Some of the lines below need repeating. Reproduce exactly those between the lines holding "deleteProduct pid ctx w = (Ok" and "rewrite Hguard, Hcast. unfold bind, gets, modify, ret.", inclusive.

━━ Data ━━

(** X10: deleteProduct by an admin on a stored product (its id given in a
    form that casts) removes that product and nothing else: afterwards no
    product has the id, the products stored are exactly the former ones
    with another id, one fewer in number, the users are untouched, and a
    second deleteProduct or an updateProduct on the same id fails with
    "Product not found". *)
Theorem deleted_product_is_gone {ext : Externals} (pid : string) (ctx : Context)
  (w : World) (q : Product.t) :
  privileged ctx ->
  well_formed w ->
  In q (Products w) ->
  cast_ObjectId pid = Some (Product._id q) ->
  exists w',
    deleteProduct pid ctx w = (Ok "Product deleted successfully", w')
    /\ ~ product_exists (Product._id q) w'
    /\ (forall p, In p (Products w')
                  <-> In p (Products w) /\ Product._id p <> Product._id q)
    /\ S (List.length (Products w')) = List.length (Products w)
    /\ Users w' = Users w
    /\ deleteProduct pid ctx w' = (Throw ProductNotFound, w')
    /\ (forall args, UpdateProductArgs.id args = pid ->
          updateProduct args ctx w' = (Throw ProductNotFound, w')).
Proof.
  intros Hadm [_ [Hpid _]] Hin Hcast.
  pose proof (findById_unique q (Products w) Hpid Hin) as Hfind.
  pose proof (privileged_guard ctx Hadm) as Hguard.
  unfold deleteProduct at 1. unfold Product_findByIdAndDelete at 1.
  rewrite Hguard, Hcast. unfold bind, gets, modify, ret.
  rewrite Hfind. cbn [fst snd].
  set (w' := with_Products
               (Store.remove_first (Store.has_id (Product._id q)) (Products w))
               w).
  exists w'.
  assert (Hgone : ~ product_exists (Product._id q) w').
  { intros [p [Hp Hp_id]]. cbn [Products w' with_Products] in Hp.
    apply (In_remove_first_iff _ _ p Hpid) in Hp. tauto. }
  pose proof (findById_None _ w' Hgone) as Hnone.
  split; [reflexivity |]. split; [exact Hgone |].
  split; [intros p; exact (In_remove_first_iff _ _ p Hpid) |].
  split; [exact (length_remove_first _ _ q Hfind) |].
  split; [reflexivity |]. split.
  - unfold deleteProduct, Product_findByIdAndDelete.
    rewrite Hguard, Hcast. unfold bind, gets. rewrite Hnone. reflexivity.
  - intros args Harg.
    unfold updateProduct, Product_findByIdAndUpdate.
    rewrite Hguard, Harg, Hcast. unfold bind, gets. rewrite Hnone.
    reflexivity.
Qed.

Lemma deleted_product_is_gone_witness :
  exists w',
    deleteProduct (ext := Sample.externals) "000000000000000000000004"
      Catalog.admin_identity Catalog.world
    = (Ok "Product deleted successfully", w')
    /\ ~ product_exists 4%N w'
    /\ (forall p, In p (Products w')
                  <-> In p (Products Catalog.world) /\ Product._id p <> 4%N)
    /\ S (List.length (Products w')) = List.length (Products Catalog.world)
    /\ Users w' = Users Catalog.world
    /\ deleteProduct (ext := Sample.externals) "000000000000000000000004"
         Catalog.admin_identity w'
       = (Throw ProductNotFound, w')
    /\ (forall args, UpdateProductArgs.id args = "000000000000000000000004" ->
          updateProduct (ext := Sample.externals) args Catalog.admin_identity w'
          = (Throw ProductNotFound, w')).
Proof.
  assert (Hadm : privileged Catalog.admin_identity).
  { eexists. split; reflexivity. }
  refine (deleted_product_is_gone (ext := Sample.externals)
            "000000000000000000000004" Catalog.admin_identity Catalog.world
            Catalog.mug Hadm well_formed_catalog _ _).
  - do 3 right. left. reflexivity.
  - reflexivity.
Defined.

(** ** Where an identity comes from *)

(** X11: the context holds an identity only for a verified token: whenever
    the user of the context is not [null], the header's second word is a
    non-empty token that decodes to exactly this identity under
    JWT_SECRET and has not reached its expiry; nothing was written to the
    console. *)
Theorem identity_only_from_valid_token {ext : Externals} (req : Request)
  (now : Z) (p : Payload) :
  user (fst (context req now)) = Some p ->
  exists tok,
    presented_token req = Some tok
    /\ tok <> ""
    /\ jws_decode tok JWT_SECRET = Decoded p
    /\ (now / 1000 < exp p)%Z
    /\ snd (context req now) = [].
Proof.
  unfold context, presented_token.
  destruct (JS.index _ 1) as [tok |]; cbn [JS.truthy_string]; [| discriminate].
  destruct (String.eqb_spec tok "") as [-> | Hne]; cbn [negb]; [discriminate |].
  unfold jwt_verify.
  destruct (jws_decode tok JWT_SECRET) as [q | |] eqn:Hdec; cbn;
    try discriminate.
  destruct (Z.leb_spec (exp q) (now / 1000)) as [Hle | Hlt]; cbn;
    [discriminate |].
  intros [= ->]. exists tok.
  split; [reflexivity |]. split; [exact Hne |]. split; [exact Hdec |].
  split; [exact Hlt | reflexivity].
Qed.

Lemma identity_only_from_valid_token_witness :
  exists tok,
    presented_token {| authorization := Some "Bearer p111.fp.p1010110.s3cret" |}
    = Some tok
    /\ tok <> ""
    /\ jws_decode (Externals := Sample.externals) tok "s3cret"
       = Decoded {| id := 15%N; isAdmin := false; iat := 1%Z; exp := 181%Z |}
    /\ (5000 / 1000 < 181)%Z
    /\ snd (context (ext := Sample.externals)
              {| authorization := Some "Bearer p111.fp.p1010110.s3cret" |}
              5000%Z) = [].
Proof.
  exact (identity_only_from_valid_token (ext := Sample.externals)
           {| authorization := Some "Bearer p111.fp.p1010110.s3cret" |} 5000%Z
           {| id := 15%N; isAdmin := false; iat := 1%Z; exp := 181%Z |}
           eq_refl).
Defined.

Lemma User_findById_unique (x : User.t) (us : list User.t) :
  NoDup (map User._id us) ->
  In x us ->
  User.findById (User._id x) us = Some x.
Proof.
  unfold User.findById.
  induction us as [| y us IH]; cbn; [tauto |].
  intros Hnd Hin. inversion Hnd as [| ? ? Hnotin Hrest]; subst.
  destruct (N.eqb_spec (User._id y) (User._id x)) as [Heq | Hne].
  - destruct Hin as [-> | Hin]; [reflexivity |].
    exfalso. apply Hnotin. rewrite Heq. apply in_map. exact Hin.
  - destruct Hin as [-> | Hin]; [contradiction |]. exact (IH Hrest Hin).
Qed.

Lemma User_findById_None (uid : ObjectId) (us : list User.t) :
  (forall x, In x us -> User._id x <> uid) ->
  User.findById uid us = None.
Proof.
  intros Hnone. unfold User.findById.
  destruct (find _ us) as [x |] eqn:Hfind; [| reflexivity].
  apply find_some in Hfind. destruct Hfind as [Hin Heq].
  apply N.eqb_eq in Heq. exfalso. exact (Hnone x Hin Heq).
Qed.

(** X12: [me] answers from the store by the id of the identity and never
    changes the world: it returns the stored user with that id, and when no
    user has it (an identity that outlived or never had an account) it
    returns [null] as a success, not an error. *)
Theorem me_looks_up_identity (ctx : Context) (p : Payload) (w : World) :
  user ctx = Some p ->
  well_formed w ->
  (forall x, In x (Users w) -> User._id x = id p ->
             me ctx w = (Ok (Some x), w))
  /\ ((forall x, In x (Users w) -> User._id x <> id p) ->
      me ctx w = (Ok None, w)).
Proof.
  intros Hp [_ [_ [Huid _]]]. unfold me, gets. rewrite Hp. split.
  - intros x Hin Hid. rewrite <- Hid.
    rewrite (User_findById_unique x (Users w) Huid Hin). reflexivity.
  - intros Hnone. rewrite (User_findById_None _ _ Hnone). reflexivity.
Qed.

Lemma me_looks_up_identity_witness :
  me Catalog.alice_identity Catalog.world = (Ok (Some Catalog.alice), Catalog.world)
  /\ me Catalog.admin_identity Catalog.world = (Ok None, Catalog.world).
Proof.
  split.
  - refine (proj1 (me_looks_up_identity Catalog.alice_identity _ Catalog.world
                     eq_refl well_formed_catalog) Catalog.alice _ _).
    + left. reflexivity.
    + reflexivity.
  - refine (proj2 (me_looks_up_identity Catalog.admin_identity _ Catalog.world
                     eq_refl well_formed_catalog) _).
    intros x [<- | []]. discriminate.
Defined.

━━━

_Task response_:
    deleteProduct pid ctx w = (Ok "Product deleted successfully", w')
    /\ ~ product_exists (Product._id q) w'
    /\ (forall p, In p (Products w')
                  <-> In p (Products w) /\ Product._id p <> Product._id q)
    /\ S (List.length (Products w')) = List.length (Products w)
    /\ Users w' = Users w
    /\ deleteProduct pid ctx w' = (Throw ProductNotFound, w')
    /\ (forall args, UpdateProductArgs.id args = pid ->
          updateProduct args ctx w' = (Throw ProductNotFound, w')).
Proof.
  intros Hadm [_ [Hpid _]] Hin Hcast.
  pose proof (findById_unique q (Products w) Hpid Hin) as Hfind.
  pose proof (privileged_guard ctx Hadm) as Hguard.
  unfold deleteProduct at 1. unfold Product_findByIdAndDelete at 1.
  rewrite Hguard, Hcast. unfold bind, gets, modify, ret.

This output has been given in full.